RBK: I coincidentally encountered this same problem when I was trying to reduce the number of typefaces I have stored on disk. Many are identical. I wrote a program to store checksums in a `SUM' file in each directory (new directories appear from time to time) and another program to traverse those directories and SUM files to see which were identical.
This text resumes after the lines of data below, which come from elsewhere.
(** The clock readings of one [proxy_request], in source order. *)
Record Clock : Type := mkClock {
  t_attempt : Q;   (* utcnow() in can_attempt *)
  t_start : Q;     (* time.time() before the call *)
  t_end : Q;       (* time.time() after the call *)
  t_failure : Q    (* utcnow() in record_failure *)
}.

Record Payload : Type := mkPayload {
  p_status_code : Z;
  p_data : Json;
  p_headers : Headers;
  p_response_time_ms : Q
}.

Inductive ProxyOutcome : Type :=
| Returned (p : Payload)
| HTTPException (status : Z) (detail : string)
| Propagated (exn : string).

Module APIGateway.

(** The breaker object is shared with the registry's dictionary: a method
    called on it updates the entry of the service. *)
Definition update_breaker (service_name : string) (cb : CircuitBreaker)
  (r : ServiceRegistry) : ServiceRegistry :=
  Registry.set_circuit_breakers (<[service_name := cb]> (circuit_breakers r)) r.

(** The branch on [method]: the request sent, or [None] for the [ValueError]. *)
Definition build_request (method full_url : string) (headers : option Headers)
  (body : option Json) : option Request :=
  if String.eqb method "GET" then
    Some (mkRequest "GET" full_url headers None)
  else if String.eqb method "POST" then
    Some (mkRequest "POST" full_url headers body)
  else if String.eqb method "PUT" then
    Some (mkRequest "PUT" full_url headers body)
  else if String.eqb method "DELETE" then
    Some (mkRequest "DELETE" full_url headers None)
  else None.

Definition circuit_open_detail (service_name : string) : string :=
  "Service " +:+ service_name +:+ " is currently unavailable (circuit open)".

Definition not_found_detail (service_name : string) : string :=
  "Service " +:+ service_name +:+ " not found".

Definition unavailable_detail (service_name text : string) : string :=
  "Service " +:+ service_name +:+ " unavailable: " +:+ text.

(** [proxy_request]; [client] answers the outbound call. *)
Definition proxy_request (client : Request -> TransportOutcome) (clk : Clock)
  (service_name path method : string) (headers : option Headers)
  (body : option Json) (g : Gateway) : ProxyOutcome * Gateway :=
  let '(cb, r1) := Registry.get_circuit_breaker service_name (registry g) in
  let '(ok, cb1) := Breaker.can_attempt (t_attempt clk) cb in
  let r2 := update_breaker service_name cb1 r1 in
  if negb ok then
    (HTTPException 503 (circuit_open_detail service_name),
     mkGateway r2 (http_client g) (trace g))
  else
    let '(found, r3) := Registry.get_service_url service_name r2 in
    match found with
    | Raise exn => (Propagated exn, mkGateway r3 (http_client g) (trace g))
    | Ok None | Ok (Some "") =>
        (HTTPException 503 (not_found_detail service_name),
         mkGateway r3 (http_client g) (trace g))
    | Ok (Some service_url) =>
        let full_url := service_url +:+ path in
        match build_request method full_url headers body with
        | None =>
            (Propagated ("Unsupported method: " +:+ method),
             mkGateway r3 true (trace g))
        | Some rq =>
            let tr := trace g ++ [EvNetCall rq] in
            match client rq with
            | Responded resp =>
                let elapsed := (t_end clk - t_start clk)%Q in
                let r4 :=
                  update_breaker service_name (Breaker.record_success cb1) r3 in
                let g4 :=
                  mkGateway r4 true (tr ++ [EvRecordSuccess service_name]) in
                let data :=
                  if String.eqb (response_text resp) "" then Ok "{}"%string
                  else response_json resp in
                match data with
                | Ok d =>
                    (Returned
                       {| p_status_code := status_code resp;
                          p_data := d;
                          p_headers := response_headers resp;
                          p_response_time_ms := py_round2 (elapsed * 1000) |},
                     g4)
                | Raise exn => (Propagated exn, g4)
                end
            | RequestError text =>
                let r4 :=
                  update_breaker service_name
                    (Breaker.record_failure (t_failure clk) cb1) r3 in
                (HTTPException 503 (unavailable_detail service_name text),
                 mkGateway r4 true (tr ++ [EvRecordFailure service_name]))
            | OtherException exn =>
                (Propagated exn, mkGateway r3 true tr)
            end
        end
    end.

End APIGateway.

(** ** Token bucket ([13_rate_limiting.py], lines 31-89) *)

Record Bucket : Type := mkBucket {
  tokens : Q;
  last_update : Q
}.

Record TokenBucketLimiter : Type := mkTokenBucketLimiter {
  capacity : Z;
  refill_rate : Q;
  buckets : gmap string Bucket
}.

Module TokenBucket.

(** [TokenBucketLimiter.__init__] *)
Definition init (cap : Z) (rate : Q) : TokenBucketLimiter :=
  {| capacity := cap; refill_rate := rate; buckets := ∅ |}.

Definition set_buckets (bs : gmap string Bucket) (L : TokenBucketLimiter)
  : TokenBucketLimiter :=
  {| capacity := capacity L; refill_rate := refill_rate L; buckets := bs |}.

(** [_get_bucket]; [now] is read only when the bucket is created. *)
Definition _get_bucket (now : Q) (key : string) (L : TokenBucketLimiter)
  : Bucket * TokenBucketLimiter :=
  match buckets L !! key with
  | Some b => (b, L)
  | None =>
      let b := {| tokens := inject_Z (capacity L); last_update := now |} in
      (b, set_buckets (<[key := b]> (buckets L)) L)
  end.

(** [_refill_tokens] on the bucket object. *)
Definition _refill_tokens (cap : Z) (rate : Q) (now : Q) (b : Bucket) : Bucket :=
  let elapsed := (now - last_update b)%Q in
  let tokens_to_add := (elapsed * rate)%Q in
  {| tokens := Qmin (inject_Z cap) (tokens b + tokens_to_add);
     last_update := now |}.

(** [allow_request]; [t_create] is the reading of [_get_bucket] (used for a
    new key only), [t_refill] the one of [_refill_tokens].  The bucket is the
    object stored under [key], so its changes are written back there. *)
Definition allow_request (t_create t_refill : Q) (key : string)
  (tokens_needed : Z) (L : TokenBucketLimiter) : bool * TokenBucketLimiter :=
  let '(b, L1) := _get_bucket t_create key L in
  let b1 := _refill_tokens (capacity L1) (refill_rate L1) t_refill b in
  if Qle_bool (inject_Z tokens_needed) (tokens b1) then
    let b2 := {| tokens := (tokens b1 - inject_Z tokens_needed)%Q;
                 last_update := last_update b1 |} in
    (true, set_buckets (<[key := b2]> (buckets L1)) L1)
  else
    (false, set_buckets (<[key := b1]> (buckets L1)) L1).

(** One call of [allow_request] with its two clock readings. *)
Record Call : Type := mkCall {
  c_key : string;
  c_tokens_needed : Z;
  c_create : Q;
  c_refill : Q
}.

Definition step (L : TokenBucketLimiter) (c : Call) : TokenBucketLimiter :=
  snd (allow_request (c_create c) (c_refill c) (c_key c) (c_tokens_needed c) L).

Definition run (calls : list Call) (L : TokenBucketLimiter) : TokenBucketLimiter :=
  fold_left step calls L.

(** The clock readings of a sequence of calls never go back, starting from
    [t]; every call asks for a non-negative number of tokens. *)
Fixpoint admissible (t : Q) (calls : list Call) : Prop :=
  match calls with
  | [] => True
  | c :: rest =>
      0 <= c_tokens_needed c /\
      (t <= c_create c)%Q /\ (c_create c <= c_refill c)%Q /\
      admissible (c_refill c) rest
  end.

End TokenBucket.

(** ** Sliding window ([13_rate_limiting.py], lines 92-133) *)

Record SlidingWindowLimiter : Type := mkSlidingWindowLimiter {
  sw_max_requests : Z;
  sw_window_seconds : Z;
  requests : gmap string (list Q)
}.

Module SlidingWindow.

Definition init (max_requests window_seconds : Z) : SlidingWindowLimiter :=
  {| sw_max_requests := max_requests;
     sw_window_seconds := window_seconds;
     requests := ∅ |}.

Definition set_requests (rs : gmap string (list Q)) (L : SlidingWindowLimiter)
  : SlidingWindowLimiter :=
  {| sw_max_requests := sw_max_requests L;
     sw_window_seconds := sw_window_seconds L;
     requests := rs |}.

(** [self.requests[key]] on a [defaultdict(deque)]: a missing key is inserted
    with an empty deque. *)
Definition getitem (key : string) (L : SlidingWindowLimiter)
  : list Q * SlidingWindowLimiter :=
  match requests L !! key with
  | Some q => (q, L)
  | None => ([], set_requests (<[key := []]> (requests L)) L)
  end.

(** The [while] loop of [_cleanup_old_requests]: [popleft] as long as the
    front is older than the cutoff. *)
Fixpoint popleft_older (cutoff_time : Q) (q : list Q) : list Q :=
  match q with
  | [] => []
  | t :: rest =>
      if Qlt_bool t cutoff_time then popleft_older cutoff_time rest else q
  end.

Definition _cleanup_old_requests (now : Q) (key : string)
  (L : SlidingWindowLimiter) : SlidingWindowLimiter :=
  let cutoff_time := (now - inject_Z (sw_window_seconds L))%Q in
  let '(q, L1) := getitem key L in
  set_requests (<[key := popleft_older cutoff_time q]> (requests L1)) L1.

(** [allow_request]; [t_cleanup] is read by the cleanup, [t_append] by the
    [append]. *)
Definition allow_request (t_cleanup t_append : Q) (key : string)
  (L : SlidingWindowLimiter) : bool * SlidingWindowLimiter :=
  let L1 := _cleanup_old_requests t_cleanup key L in
  let '(q, L2) := getitem key L1 in
  if Z.of_nat (length q) <? sw_max_requests L2 then
    (true, set_requests (<[key := q ++ [t_append]]> (requests L2)) L2)
  else (false, L2).

Definition get_remaining_requests (now : Q) (key : string)
  (L : SlidingWindowLimiter) : Z * SlidingWindowLimiter :=
  let L1 := _cleanup_old_requests now key L in
  let '(q, L2) := getitem key L1 in
  (Z.max 0 (sw_max_requests L2 - Z.of_nat (length q)), L2).

(** [get_reset_time]: the stored deque is read as it is. *)
Definition get_reset_time (now : Q) (key : string) (L : SlidingWindowLimiter)
  : Q * SlidingWindowLimiter :=
  let '(q, L1) := getitem key L in
  match q with
  | [] => (0%Q, L1)
  | oldest_request :: _ =>
      let reset_time := (oldest_request + inject_Z (sw_window_seconds L1))%Q in
      (Qmax 0 (reset_time - now), L1)
  end.

(** The specification's reading of [get_reset_time]: the timestamps older
    than [now - window_seconds] are evicted first, and the oldest surviving
    one decides. *)
Definition get_reset_time_spec (now : Q) (key : string)
  (L : SlidingWindowLimiter) : Q :=
  let stored := default [] (requests L !! key) in
  let surviving :=
    popleft_older (now - inject_Z (sw_window_seconds L))%Q stored in
  match surviving with
  | [] => 0%Q
  | oldest :: _ => Qmax 0 (oldest + inject_Z (sw_window_seconds L) - now)
  end.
The Perl programs differed slightly from DDS's, not enough for it to be worthwhile to show them here.

References

The following two papers provide comparisons between Perl and other languages:

[1] David G. Korn. Ksh - An extensible high level language. USENIX Very High Level Languages Symposium Proceedings, pp. 129-146. Santa Fe, October 1994.

[2] Theodore H. Romer et al., The structure and performance of interpreters. ACM Sigplan Proceedings of the 7th International Conference on Architectural Support for Programming Languages and Operating Systems, pp. 50-159. Cambridge MA, October 1996.